The matter of tax is one for my colleague, the Minister for Finance, but my Department and the health boards have provided, and continue to provide, funding for general practice development through the GP capital fund and the GP development fund. The indicative drugs target savings scheme provides an additional source of finance for general practice developments. General practitioners already have considerable access to hospital diagnostic services. In each health board area, the question of further developing access is kept under ongoing review and I am satisfied that this is the best way to proceed.
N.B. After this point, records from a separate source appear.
Lemma db2_meanwhile : meanwhile empty_db db2.
Proof.
  assert (one_row db2) as Hr by row. split; [|split].
  - exists (fun _ => None), (fun x => x). eapply rtc_l; [by apply (st_mark_upload _ _ _ db1 1700 cid wkey 5)|]. apply rtc_once.
    apply tag_step; [unfold is_i64, I64_MAX; lia|by vm_compute].
  - by apply one_row_canonical.
  - intros b ts. by rewrite one_row_receipts.
Qed.

Lemma db3_meanwhile : meanwhile (db w3) db3.
Proof.
  assert (one_row db3) as Hr by row. split; [|split].
  - exists (fun _ => None), (fun x => x). apply rtc_once. apply tag_step; [unfold is_i64, I64_MAX; lia|by vm_compute].
  - by apply one_row_canonical.
  - intros b ts. rewrite one_row_receipts by done.
    assert (exists c, meta (db w3) = {[ CLOCK := c ]}) as (c & E) by (eexists; vm_compute; reflexivity).
    unfold meta_get. rewrite E. symmetry. apply lookup_singleton_ne. intros H. by apply (receipt_not_clock b ts).
Qed.

Lemma idle_honest m : m ∈ replicate 12 idle ++ [dies] -> honest m.
Proof.
  intros Hm. assert (m = idle \/ m = dies) as Hi.
  { apply elem_of_app in Hm as [Hm|Hm%list_elem_of_singleton]; [left|by right]. by apply elem_of_replicate in Hm as [-> _]. }
  split; [|by destruct Hi; subst]. intros d Hv Hc Hn. assert (mv_db m d = d) as -> by (by destruct Hi; subst). split; [|done].
  exists (fun _ => None), (fun x => x). apply rtc_refl.
Qed.

Lemma no_moves m : m ∈ @nil Move -> honest m.
Proof. by intros H%elem_of_nil. Qed.

(** How a sweep ended. *)
Definition lives {T} (o : Out T) : bool := match o with Dead => false | _ => true end.

Lemma swept w b : lives (push cr key32 w).1 = b -> reach true w -> reach b (push cr key32 w).2.
Proof. intros <-. apply reach_sweep. Qed.

Lemma w1_reach : reach false w1.
Proof.
  apply swept; [vm_compute; reflexivity|]. apply reach_start; [apply db2_meanwhile|reflexivity|reflexivity|reflexivity|apply idle_honest].
Qed.

Lemma restarted_reach b w : last (kept w) = Some (db w) -> reach b w -> reach true (restarted w).
Proof. intros Hk Hr. apply (reach_restart b w); try done; [by apply last_Some_elem_of|apply no_moves]. Qed.

Lemma edited_reach w d : meanwhile (db w) d -> reach true w -> reach true (edited w d).
Proof. intros Hm Hr. apply (reach_others w); try done. apply no_moves. Qed.

Lemma w3_reach : reach true w3.
Proof.
  apply swept; [vm_compute; reflexivity|]. apply (restarted_reach false); [vm_compute; reflexivity|apply w1_reach].
Qed.

Lemma w5_reach : reach true w5.
Proof. apply swept; [vm_compute; reflexivity|]. apply edited_reach; [apply db3_meanwhile|apply w3_reach]. Qed.

(** The other device's document stands. *)
Example w3_not_repeated : record_of (cloud w3) cid = Some (source (Some (sealed_doc 9 0))).
Proof. vm_compute. reflexivity. Qed.

Lemma w5_operations : NoDup (operations (log w5)).
Proof. apply (bool_decide_unpack _). vm_compute. exact I. Qed.

(** The two attempts, the edit of the first, its write and its confirmation. *)
Definition unused : Attempt := mkAttempt cr [] {| legacy := false; edits := [] |} (mkPending 0 [] 0 0 (mkProposal [] [] [] [] None [] 0 true None)) [] [].
Definition attempt (n : nat) : Attempt := default unused (staged (log w5) !! n).
Definition first_edit : Z * Edit := default (0, Tags [] []) (head (edits (at_intent (attempt 0)))).
Definition sent_write : Store * WriteRequest * Store :=
  match log w5 !! 2%nat with Some (EWrite c r c') => (c, r, c') | _ => (cloud0, {| wq_pi := []; wq_generation := 0; wq_items := [] |}, cloud0) end.
Definition settled : option CloudCrypto.CloudCredentialsV1 * Z * Db * Db :=
  match log w5 !! 6%nat with Some (EConfirmed pr ts d d') => (pr, ts, d, d') | _ => (None, 0, empty_db, empty_db) end.

Lemma edits_published_once_witness :
  first_edit ∈ edits (at_intent (attempt 0)) /\ first_edit ∉ edits (at_intent (attempt 1)).
Proof.
  assert (first_edit ∈ edits (at_intent (attempt 0))) as Hx by (apply list_elem_of_lookup; exists 0%nat; vm_compute; reflexivity).
  split; [exact Hx|]. intros Hx'. refine (edits_published_once true w5 (attempt 0) (attempt 1) first_edit w5_reach w5_operations
    _ _ _ _ _ _ _ (conj Hx Hx')).
  - apply (list_elem_of_lookup_2 _ 0%nat). vm_compute. reflexivity.
  - apply (list_elem_of_lookup_2 _ 1%nat). vm_compute. reflexivity.
  - intros H%(f_equal op_of). revert H. vm_compute. discriminate.
  - vm_compute. reflexivity.
  - vm_compute. reflexivity.
  - vm_compute. reflexivity.
  - vm_compute. reflexivity.
Defined.

Lemma writes_are_merges_witness : exists a doc m, a ∈ staged (log w5) /\ op_of a = op_of (attempt 0) /\
  CloudMerge.merge_charge (at_intent a) doc = Ok m.
Proof.
  destruct (writes_are_merges true w5 sent_write.1.1 sent_write.1.2 sent_write.2 (op_of (attempt 0)) w5_reach w5_operations)
    as (a & src & src' & doc & m & bytes & Ha & Hop & _ & _ & Hm & _).
  - apply (list_elem_of_lookup_2 _ 2%nat). vm_compute. reflexivity.
  - vm_compute. reflexivity.
  - vm_compute. reflexivity.
  - exists a, doc, m. exact (conj Ha (conj Hop Hm)).
Defined.


End Demo.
There have been a number of developments in the provision of general practitioner services aimed at reducing utilisation of hospital accident and emergency services. Health boards have sought to develop effective GP rota systems so that patients can easily contact a GP for their needs outside of normal surgery hours. Some health boards have now gone beyond the rota systems by encouraging the development of specific out of hours GP co-operatives which are managed and operated by local GPs to serve patient needs on a virtual 24 hour basis. CAREDOC in the Kilkenny/Carlow area is such an example and the North Eastern Health Board is launching a board wide pilot project next year along similar lines. Both CAREDOC and the NEHB initiative are being monitored and will be reviewed to see whether they can be extended, over time, to the rest of the country. In other cases throughout the country there are already GP or primary care operated facilities located in hospital complexes, for example, DUBDOC in Dublin which operates from St. James' Hospital. Such hospital based arrangements, like the rotas and co-operatives, are monitored to establish how well they meet patient needs and reduce dependency on other health services.
I am concerned that there should always be the most effective use of healthcare resources and I see the general practitioner continuing to play a central role in healthcare delivery in the context of an integrated healthcare sector where appropriate linkages are fully developed between primary care providers and other health service providers. I see this being done in partnership with general practitioners.